BankThink

FedNow's rollout might get complicated by misinformation

A curious thing happened late last week: FedNow was trending on Twitter, and for all the wrong reasons. 

I don't want to be too specific in outlining the accusations and aspersions about FedNow that were floating around out there. Part of that is because wrong information doesn't need to be amplified, and part of it is because dunking on Twitter eggs is no fun. But suffice it to say that there was a great deal of confusion and conflation between the imminent debut of the Fed's faster payments network and its mulling the creation of a central bank digital currency.

As dedicated readers of American Banker will know, the Federal Reserve announced several years ago that it would be launching a faster payments settlement network called FedNow, and that network is slated to go live this July, according to the Fed. 

That decision to develop a Fed-run payments network — which will compete head-to-head with Real Time Payments, a network debuted by The Clearing House in 2017 — was not without controversy. But ultimately many in the banking industry — particularly smaller banks — did not want to live in a world where the prevailing payments network was controlled, even if indirectly, by the largest banks, even if that meant that the alternative was controlled by the Fed.

But that debate is over, and the proponents of FedNow won — it is happening, and it is happening soon. The world we are about to live in is one with many payment settlement options: the standard automated clearing house networks run by TCH and the Fed; TCH's RTP network; and FedNow. All of these networks do the same thing: take funds from one account and put them in another. Where the action is right now is in banks deciding when and whether to join one or both faster payments networks.

Compare that state of play to the one surrounding central bank digital currency, or CBDC. Whereas FedNow is happening — and soon — a CBDC is in a pre-conceptual stage of development. The most succinct, if not best, way to describe a CBDC is that it would be like a Fed-issued bitcoin that uses blockchain technology to facilitate payments that could be settled quickly and whose transactions could be tracked efficiently. Such a system would have advantages for the speed of payments and the ability of regulators to root out money laundering and sanctions evasion, but it also would raise the problem of bank disintermediation and the potential for transaction surveillance. 

So there are very real reasons to be both excited for and wary of a CBDC coming to fruition in the United States, and there are real reasons to have reservations about the wisdom of having the Fed develop its own payments network. But those are very separate and distinct things, and one is not a stepping stone towards the other.

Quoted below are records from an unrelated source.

(* ===== verification/DeletePlanTable.v ===== *)
(** The sender's table of plans holds exactly the entries it was given. *)

From stdpp Require Import list strings.
From S2P Require Import Prelude Alloc CStr Paths ArrayList Charset DeleteTree DeleteSafe SecureFs SecureSafe DeleteManifest DeletePlan DeletePlanSafe DeletePlanRun DeletePlanSend.

(** ** Names of directories *)

Lemma comps_join p : Forall name_ok p -> comps (join p) = p.
Proof.
  induction p as [|n p IH] using rev_ind; [done|]. intros [Hp Hn]%Forall_app. rewrite Forall_singleton in Hn. destruct p as [|x p]; [by apply comps_name|].
  rewrite join_snoc by done. unfold comps. simpl app at 1. rewrite tokens_app. unfold no_dot. rewrite filter_app. f_equal; [by apply IH|by apply comps_name].
Qed.
Lemma comps_rel p : Forall name_ok p -> comps (rel_of p) = p.
Proof. destruct p; [done|]. apply comps_join. Qed.
Lemma rel_inj p q : Forall name_ok p -> Forall name_ok q -> rel_of p = rel_of q -> p = q.
Proof. intros Hp Hq Heq. by rewrite <- (comps_rel p), <- (comps_rel q), Heq. Qed.

(** A directory as the sender names it: "." or a clean relative path. *)
Definition proper_dir (dir : list byte) : Prop := dir = rel_of (comps dir) /\ Forall name_ok (comps dir) /\ zlen dir < 2 ^ 32.
Lemma rel_proper q : Forall name_ok q -> zlen (rel_of q) < 2 ^ 32 -> proper_dir (rel_of q).
Proof. intros Hq Hz. unfold proper_dir. by rewrite comps_rel. Qed.

(** ** The hash table *)

Definition nodes (t : DeletePlanSender) : list PlanNode := concat (t_buckets t).
Definition list_ok (m : Z) (a : ArrayList (list byte)) : Prop := exists l, al_repr a l /\ al_capacity a <= 2 ^ 30 /\ zlen l <= m.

The problem with having the misinformation Eye of Sauron cast its gaze upon FedNow is that, as I said a moment ago, banks are in the process of deciding whether and when to join that network. There is no real way to know with certainty whether the musings of Twitter personalities are a viable proxy for attitudes of ordinary bank customers. But if that misinformed conflation between FedNow and a CBDC takes root in the minds of bank customers, it could turn a routine business decision about whether to join FedNow into a political decision with no right answer. 

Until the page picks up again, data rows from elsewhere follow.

Lemma node_sends t dir nd : wf_table t -> names_travel t -> plan_find t dir = Some nd -> n_sent nd = false -> plan_is_allowed t dir = true ->
  sends t (send_plan_node (W := WS) t nd) (fun t' => is_sent t' dir = true).
Proof.
  intros Hwf (Hsec&_&Hn) Hf Hns Hal. pose proof Hwf as [m Ht]. assert (n_dir nd = dir) as Hd by (by destruct (proj1 (plan_find_iff _ _ _ _ Ht) Hf)).
  specialize (Hn _ _ Hf). apply Forall_cons in Hn as [Hnd [Hnd1 Hnd2]%Forall_app]. pose proof (configured_wf t Hwf) as [m' Hm'].
  assert (Hfind : forall d, plan_find (mark_sent (configured t) dir) d = if decide (d = dir) then Some (MkNode (n_dir nd) (n_files nd) (n_dirs nd) true) else plan_find t d).
  { intros d. rewrite (mark_find m' _ _ Hm'), !configured_find. by rewrite Hf. }
  exists [MkFrame (negb (t_config_sent t)) (plan_of nd)], (mark_sent (configured t) dir). split_and!.
  - unfold frames_wire. cbn [fmap list_fmap concat]. rewrite app_nil_r. unfold frame_wire, send_plan_node, plan_wire. cbn [fr_config fr_plan plan_of pl_apply pl_dir pl_dirs pl_files]. rewrite Hd.
    eapply yields_bind; [apply yields_produces, produces_send|]. unfold configured. destruct (t_config_sent t); cbn [negb].
    + eapply yields_bind; [apply yields_produces, send_count|]. eapply yields_then; [apply yields_ret|].
      eapply yields_bind; [apply yields_produces, send_count|]. eapply yields_bind; [by eapply yields_produces, send_name|].
      eapply yields_bind; [by apply yields_section|]. rewrite <- (app_nil_r (counted WS (cells (n_files nd)))). eapply yields_bind; [by apply yields_section|apply yields_ret].
    + rewrite <- app_assoc. eapply yields_bind; [apply yields_produces, send_count|]. eapply yields_bind.
      { rewrite <- (app_nil_r (sections_wire t)). eapply yields_bind; [by apply yields_config|apply yields_ret]. }
      eapply yields_bind; [apply yields_produces, send_count|]. eapply yields_bind; [by eapply yields_produces, send_name|].
      eapply yields_bind; [by apply yields_section|]. rewrite <- (app_nil_r (counted WS (cells (n_files nd)))). eapply yields_bind; [by apply yields_section|apply yields_ret].
  - split.
    + intros _. by apply mark_wf, configured_wf.
    + unfold configured. destruct (t_config_sent t); by split_and!.
    + intros d. rewrite Hfind. case_decide as Hdd; [subst d; by rewrite Hf|done].
    + intros d. unfold is_sent. rewrite Hfind. unfold applied_dirs. rewrite filter_cons_True by done. rewrite filter_nil. cbn [fmap list_fmap]. rewrite list_elem_of_singleton.
      unfold fr_dir. cbn [fr_plan plan_of pl_dir]. rewrite Hd. case_decide as Hdd; [subst d; rewrite Hf; simpl; tauto|]. split; [by left|]. by intros [?|?].
    + constructor; [|constructor]. split; [done|]. intros _. unfold fr_dir, is_sent. cbn [fr_plan plan_of pl_dir]. rewrite Hd, Hf. split_and!; [done|done|]. by exists nd.
    + unfold applied_dirs. rewrite filter_cons_True by done. rewrite filter_nil. apply NoDup_singleton.
    + simpl. split; [done|]. unfold configured. by destruct (t_config_sent t) eqn:Ec.
  - unfold is_sent. by rewrite Hfind, decide_True.
Qed.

Again, my intention here is neither to amplify misinformation nor shame well-meaning consumers who may be confusing one thing with another. It is to raise the possibility that the long road to a faster payments reality — one that could have considerable benefits for millions of people — may end up being even longer because ordinary people decide they don't want it and you can't make them want it. And if enough banks don't join FedNow, that would limit how beneficial the network will be to the very people it was designed to help.

We experienced this very phenomenon recently with the development of COVID-19 vaccines. Scientists all over the world worked together to develop effective vaccines in record time for an illness that claimed millions of lives. But at the very moment when the benefits of that effort could be reaped, misinformation slowed implementation to a crawl. I don't know if that's going to happen with FedNow, and I hope it doesn't. But banks and regulators would be well-advised not to underestimate the power of misinformation.